Task statement: Repeat the stretch of entries below from the line with "(** An update with this alarm alone. *)" through the line with "pose proof (regs_time_range _ Hr)". Include both ends and add nothing.

[Collected data]
Lemma alarm_sample_run s f secs addr :
  clock_ok s -> heap s = ∅ -> head s = [] -> current s = 0 -> addr <> 0 -> 0 <= secs < 2 ^ 31 ->
  rtc_time (clock s) + secs < t2038 ->
  exists w, alarm_sample quiet f 0 secs addr s = Ok (addr, sampled s f addr w) /\ tm_valid w /\
    seconds w = rtc_time (clock s) + secs - if (rtc_time (clock s) + secs + 1) mod 86400 =? 0 then 1 else 0.
Proof.
  intros Hc Hh Hl Hcur Hp Hs Hmax. pose proof (regs_time_range _ (proj2 Hc)) as Hr. fold (rtc_time (clock s)) in Hr.
  unfold t2000, t2100, t2038 in *. unfold alarm_sample. rewrite (bind_step _ _ _ _ _ (get_time_step s (-1) Hc)). cbn [snd].
  rewrite wrap_small by lia. set (t := rtc_time (clock s) + secs) in *.
  destruct (gmtime_spec t) as (q & Eq & Hv & _ & Hq & _); [lia|zlia|]. unfold lift. rewrite Eq.
  rewrite (bind_step _ _ s q s) by done. change (negb (0 =? 0)) with false. cbv iota.
  rewrite (bind_step _ _ s RT_EOK s) by done.
  set (su := al_wktime (Alarm 0 (Some f) (su_wktime (setup_of RT_ALARM_ONESHOT q)))).
  assert (tm_valid su) as Hsu by exact Hv. assert (seconds su = t) as Hss by (rewrite <- Hq; reflexivity).
  set (s1 := AlarmSt (<[addr := Alarm 0 (Some f) su]> (heap s)) [addr] 0 (clock s) (rings s)).
  assert (rt_alarm_create (Some f) (setup_of RT_ALARM_ONESHOT q) addr s = Ok (addr, s1)) as Ec.
  { unfold rt_alarm_create. destruct (Z.eqb_spec addr 0); [done|]. rewrite (bind_step _ _ s s s) by done.
    unfold set_heap, set_head, modify, mbind, M_bind, mret, M_ret. cbn. by rewrite Hl, Hcur. }
  rewrite (bind_step _ _ _ _ _ Ec). destruct (Z.eqb_spec addr 0); [done|]. cbn [negb].
  assert (heap s1 !! addr = Some (Alarm 0 (Some f) su)) as Ha1 by apply lookup_insert_eq.
  assert (tm_year su <= RT_RTC_YEARS_MAX) as Hy by (apply year_2037; [done|]; unfold t2038; lia).
  rewrite (bind_step _ _ _ _ _ (start_first s1 addr _ Hc Hp eq_refl Ha1 eq_refl Hsu Hy)).
  exists (insured su). split_and!; [|by apply insured_valid|by rewrite insured_seconds, Hss].
  unfold mret, M_ret, sampled. cbn [al_callback]. f_equal. f_equal. unfold s1. cbn [heap head current clock rings].
  by rewrite insert_insert_eq.
Qed.

(** An update with this alarm alone. *)
Lemma sampled_update s f addr w c :
  addr <> 0 -> tm_valid w -> seconds w < 2 ^ 32 -> rtc_found c = true -> regs_ok (regs c) ->
  seconds w <= rtc_time c <= seconds w + RT_ALARM_DELAY ->
  exists s', alarm_update quiet (with_clock (sampled s f addr w) c) = Ok (tt, s') /\
    rings s' = rings s ++ [(f, addr, rtc_time c)] /\ current s' = 0 /\ head s' = [addr] /\
    rtc_found (clock s') = true /\ regs (clock s') = regs c /\
    exists a, heap s' !! addr = Some a /\ al_flag a = 2.
Proof.
  intros Hp Hv H32 Hf Hr Hdue. set (s0 := with_clock (sampled s f addr w) c). assert (clock_ok s0) as Hc by done.
  unfold alarm_update. rewrite (bind_step _ _ s0 s0 s0) by done. change (head s0) with [addr]. cbv iota.
  destruct (utc_now_step s0 Hc) as (n & En & Hn & _ & Hns & _). rewrite (bind_step _ _ _ _ _ En).
  cbn [length wakeup_loop]. destruct (Z.eqb_spec addr 0); [done|].
  pose proof (regs_time_range _ Hr) as Hrng. fold (rtc_time c) in Hrng. unfold t2000, t2100 in Hrng.
  assert (heap s0 !! addr = Some (Alarm 3 (Some f) w)) as Ha by apply lookup_insert_eq.
  change (rtc_time (clock s0)) with (rtc_time c) in Hns.
  destruct (wakeup_oneshot s0 addr _ n Hc Hp Ha eq_refl Hv Hn) as (w' & n' & Hw' & _ & _ & Ew);
    [rewrite Hns; lia|exact H32|].
  rewrite Hns in Ew. cbn [al_wktime al_callback] in Ew.
  rewrite (proj2 (Z.leb_le _ _) (proj1 Hdue)), (proj2 (Z.leb_le _ _) (proj2 Hdue)) in Ew. cbn [andb] in Ew.
  set (b := Alarm 2 (Some f) w') in Ew. set (s1 := AlarmSt _ _ _ _ _) in Ew.
  assert ((now ← alarm_wakeup quiet addr n; s ← get; p ← lift (next_of addr (head s)); (if p =? 0 then mret tt else throw Spin))
    s0 = Ok (tt, s1)) as Eloop.
  { rewrite (bind_step _ _ _ _ _ Ew), (bind_step _ _ s1 s1 s1) by done.
    change (head s1) with [addr]. cbn [next_of]. rewrite Z.eqb_refl. done. }
  rewrite (bind_step _ _ _ _ _ Eloop).
  assert (heap s1 !! addr = Some b) as Hb by apply lookup_insert_eq.
  destruct (arm_next_ok s1) as [(q & a & _ & Hq & Hqa & Hst & _)|[_ E]].
  - done.
  - split_and!; [apply NoDup_singleton| |right; set_solver]. repeat constructor; [done|]. exists b. by split.
  - exfalso. change (head s1) with [addr] in Hq. apply list_elem_of_singleton in Hq as ->.
    assert (a = b) as -> by congruence. done.
  - change (current s1) with addr in E. rewrite Hb in E. destruct (Z.eqb_spec addr 0); [done|].
    change (started b) with false in E. cbv iota zeta in E. eexists. split; [exact E|].
    split_and!; [done|done|done|done|done|]. exists b. by split.
Qed.

(** A stopped alarm does nothing. *)
Lemma stopped_update s p a :
  clock_ok s -> p <> 0 -> head s = [p] -> current s = 0 -> heap s !! p = Some a -> started a = false ->
  alarm_update quiet s = Ok (tt, s).
Proof.
  intros Hc Hp Hh Hcur Ha Hs. unfold alarm_update. rewrite (bind_step _ _ s s s), Hh by done.
  destruct (utc_now_step s Hc) as (n & En & _). rewrite (bind_step _ _ _ _ _ En).
  assert (alarm_wakeup quiet p n s = Ok (n, s)) as Ew.
  { unfold alarm_wakeup. rewrite (bind_step _ _ _ _ _ (load_step s p a Hp Ha)). by rewrite Hs. }
  assert (wakeup_loop quiet (length [p]) p n s = Ok (tt, s)) as El.
  { cbn [length wakeup_loop]. destruct (Z.eqb_spec p 0); [done|].
    rewrite (bind_step _ _ _ _ _ Ew), (bind_step _ _ s s s) by done. unfold lift. rewrite Hh. cbn [next_of].
    rewrite Z.eqb_refl. done. }
  rewrite (bind_step _ _ _ _ _ El). destruct (arm_next_ok s Hc) as [(q & b & _ & Hq & Hqb & Hst & _)|[_ E]].
  - split_and!; [rewrite Hh; apply NoDup_singleton| |by left]. rewrite Hh. repeat constructor; [done|].
    exists a. split; [done|congruence].
  - exfalso. rewrite Hh in Hq. apply list_elem_of_singleton in Hq as ->. congruence.
  - rewrite E. f_equal. f_equal. destruct (heap s !! current s); [|done]. by rewrite Hcur.
Qed.

(** C16. The one-shot alarm of the shell commands, on a service without alarms and up to the end
    of 2037: the chip is set to the time asked for (a second earlier when that is a day's last
    second); an update within two seconds of it makes the callback once and stops the alarm,
    and no later update makes it again. *)
Theorem sample_rings_once s f secs addr c c' :
  clock_ok s -> heap s = ∅ -> head s = [] -> current s = 0 -> addr <> 0 -> 0 <= secs < 2 ^ 31 ->
  rtc_time (clock s) + secs < t2038 ->
  rtc_found c = true -> regs_ok (regs c) -> rtc_found c' = true -> regs_ok (regs c') ->
  exists w s1, alarm_sample quiet f 0 secs addr s = Ok (addr, s1) /\
    seconds w = rtc_time (clock s) + secs - (if (rtc_time (clock s) + secs + 1) mod 86400 =? 0 then 1 else 0) /\
    alarm_a (clock s1) = Some (tm_hour w, tm_min w, tm_sec w) /\
    (seconds w <= rtc_time c <= seconds w + RT_ALARM_DELAY ->
     exists s2 s3, alarm_update quiet (with_clock s1 c) = Ok (tt, s2) /\
       rings s2 = rings s ++ [(f, addr, rtc_time c)] /\
       alarm_update quiet (with_clock s2 c') = Ok (tt, s3) /\ rings s3 = rings s2).
Proof.
  intros Hc Hh Hl Hcur Hp Hs Hmax Hf Hr Hf' Hr'.
  destruct (alarm_sample_run s f secs addr Hc Hh Hl Hcur Hp Hs Hmax) as (w & E & Hv & Hw).
  exists w, (sampled s f addr w). split_and!; [done|done| |].
  - pose proof Hv as (H1 & H2 & H3 & _). unfold sampled, armed. cbn.
    change (started (Alarm 3 (Some f) w)) with true. cbv iota. by rewrite !wrap_small by lia.
  - intros Hdue. assert (seconds w < 2 ^ 32) as H32 by (unfold t2038 in Hmax; destruct (_ =? _); lia).
    destruct (sampled_update s f addr w c Hp Hv H32 Hf Hr Hdue) as (s2 & E2 & R2 & C2 & L2 & _ & _ & a & Ha & Hfl).
    exists s2, (with_clock s2 c'). split_and!; [done|done| |done].
    apply (stopped_update _ addr a); [done|done|done|done|done|]. unfold started. by rewrite Hfl.
Qed.

(** Ten seconds from 8:14:08 on 2025-05-28, as the command [sleep_mode] does. *)
Definition no_alarms : alarm_st := AlarmSt ∅ [] 0 demo_rtc [].
Definition rtc_at (sec : Z) : rtc_st :=
  RtcSt (RtcRegs sec 14 8 28 5 25 4) BKUP_REG_DATA (WkAlarm false 0 0 0 0 0 0) None true true true true.

Lemma sample_rings_once_witness :
  exists w s1, alarm_sample quiet 7 0 10 64 no_alarms = Ok (64, s1) /\
    seconds w = rtc_time (clock no_alarms) + 10 - (if (rtc_time (clock no_alarms) + 10 + 1) mod 86400 =? 0 then 1 else 0) /\
    alarm_a (clock s1) = Some (tm_hour w, tm_min w, tm_sec w) /\
    (seconds w <= rtc_time (rtc_at 19) <= seconds w + RT_ALARM_DELAY ->
     exists s2 s3, alarm_update quiet (with_clock s1 (rtc_at 19)) = Ok (tt, s2) /\
       rings s2 = rings no_alarms ++ [(7, 64, rtc_time (rtc_at 19))] /\
       alarm_update quiet (with_clock s2 (rtc_at 30)) = Ok (tt, s3) /\ rings s3 = rings s2).
Proof.
  apply sample_rings_once; try reflexivity; try discriminate.
  - apply demo_clock_ok.
  - split; [apply Z.leb_le|]; reflexivity.
  - split; apply (bool_decide_unpack _); vm_compute; exact I.
  - split; apply (bool_decide_unpack _); vm_compute; exact I.
Defined.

Finished task:
(** An update with this alarm alone. *)
Lemma sampled_update s f addr w c :
  addr <> 0 -> tm_valid w -> seconds w < 2 ^ 32 -> rtc_found c = true -> regs_ok (regs c) ->
  seconds w <= rtc_time c <= seconds w + RT_ALARM_DELAY ->
  exists s', alarm_update quiet (with_clock (sampled s f addr w) c) = Ok (tt, s') /\
    rings s' = rings s ++ [(f, addr, rtc_time c)] /\ current s' = 0 /\ head s' = [addr] /\
    rtc_found (clock s') = true /\ regs (clock s') = regs c /\
    exists a, heap s' !! addr = Some a /\ al_flag a = 2.
Proof.
  intros Hp Hv H32 Hf Hr Hdue. set (s0 := with_clock (sampled s f addr w) c). assert (clock_ok s0) as Hc by done.
  unfold alarm_update. rewrite (bind_step _ _ s0 s0 s0) by done. change (head s0) with [addr]. cbv iota.
  destruct (utc_now_step s0 Hc) as (n & En & Hn & _ & Hns & _). rewrite (bind_step _ _ _ _ _ En).
  cbn [length wakeup_loop]. destruct (Z.eqb_spec addr 0); [done|].
  pose proof (regs_time_range _ Hr) as Hrng. fold (rtc_time c) in Hrng. unfold t2000, t2100 in Hrng.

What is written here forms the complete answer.